The Council of Europe, created in Istanbul, has pledged to prevent, prosecute and eradicate domestic violence and promote equality. Turkey, which signed the treaty in 2011, saw an increase in femicides last year.
No reason was given for their withdrawal, but officials in Erdogan’s AK Party ruling last year said the government was considering a withdrawal amid a series on how they can prevent it. put to violence against women.
Many conservatives in Turkey say the agreement weakens family structures, incites violence. They are also hostile to the principle of gender equality in the Istanbul Convention and see it as promoting homosexuality, due to its principle of non-discrimination due to sexual orientation.

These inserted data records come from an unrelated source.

Lemma void_part (part : string) (i : nat) (s : Downloads) :
  let '(ok, i', _) := send_part env token user hosts domain entry part i s in
  (i < i')%nat /\ (ok = true -> (i < n)%nat /\ (i' <= n + 2)%nat).
Proof.
  unfold send_part. destruct (_ || _) eqn:Hc; [split; [lia|done]|]. rewrite !orb_false_iff, !negb_false_iff in Hc.
  destruct Hc as [_ Ha%bool_decide_eq_true]. pose proof (none_blocked_later hosts (S i) (others env i s)) as Hj.
  destruct (none_blocked _ _ _ _) as [[free j] s1].
  destruct (negb free); [split; [lia|done]|]. destruct (_ || _) eqn:Hc; [split; [lia|done]|].
  rewrite orb_false_iff, negb_false_iff in Hc.
  destruct Hc as [_ Hb%bool_decide_eq_true]. destruct (days_at env (S j)) as [[daily_day d] m].
  destruct (charge_download _ _ _ _ _ _ _ _ _) as [ok db]. split; [lia|]. intros _.
  assert (~ (n <= i)%nat) by (intros Hi; by apply (void i s Hi)).
  assert (~ (n <= j)%nat) by (intros Hi; by apply (void j s1 Hi)). lia.
Qed.

Lemma void_parts (parts : list string) :
  forall i s sent, let '(ok, i', _, sent') := send_parts env token user hosts domain entry parts i s sent in
  (i <= i')%nat /\ exists more, sent' = sent ++ more /\ ((n <= i)%nat -> more = []) /\
    (Forall (fun e => e.1 <= n)%nat more \/ (n < i')%nat /\ EndsBy n more).
Proof.
  induction parts as [|part parts IH]; intros i s sent; cbn [send_parts].
  { split; [done|]. exists []. rewrite app_nil_r. split_and!; [done|done|]. left. constructor. }
  pose proof (void_part part i s) as Hp. destruct (send_part _ _ _ _ _ _ _ _ _) as [[ok i1] s1]. destruct Hp as [Hlt Hp].
  destruct ok.
  2: { split; [lia|]. exists []. rewrite app_nil_r. split_and!; [done|done|]. left. constructor. }
  destruct (Hp eq_refl) as [Hi H1]. specialize (IH i1 s1 (sent ++ [(i1, part)])).
  destruct (send_parts _ _ _ _ _ _ _ _ _ _) as [[[ok2 i2] s2] sent2]. destruct IH as (Hi2 & more & -> & Hnone & Hm).
  split; [lia|]. exists ((i1, part) :: more). rewrite <-app_assoc. split_and!; [done|lia|].
  destruct (decide (i1 <= n)%nat) as [Hle|Hgt].
  - destruct Hm as [Hm|(Hl & before & late & -> & P1 & P2 & P3)]; [left; by constructor|right].
    split; [done|]. exists ((i1, part) :: before), late. split_and!; [done|by constructor|done|done].
  - rewrite (Hnone ltac:(lia)) in *. right. split; [lia|]. exists [], [(i1, part)].
    split_and!; [done|constructor|done|]. constructor; [done|constructor].
Qed.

Critics of the withdrawal from the treaty have said it would further put Turkey out of the values of the European Union, which it remains a candidate to join. They argue the deal, and legislation passed as a result, needs to be enforced more rigorously.
Turkey is not the first country to move towards condemning the treaty. Poland’s highest court has scrutinized the deal after a cabinet member said Warsaw should abandon the treaty the national government considers too liberal.
Turkey does not keep official statistics on femicide. World Health Organization data have shown that 38% of women in Turkey are subject to lifelong partner violence, compared to around 25% in Europe.
Ankara has taken steps such as selecting individuals known to use violence and creating a smartphone app for women to alert police, which has been downloaded by hundreds of thousands of times.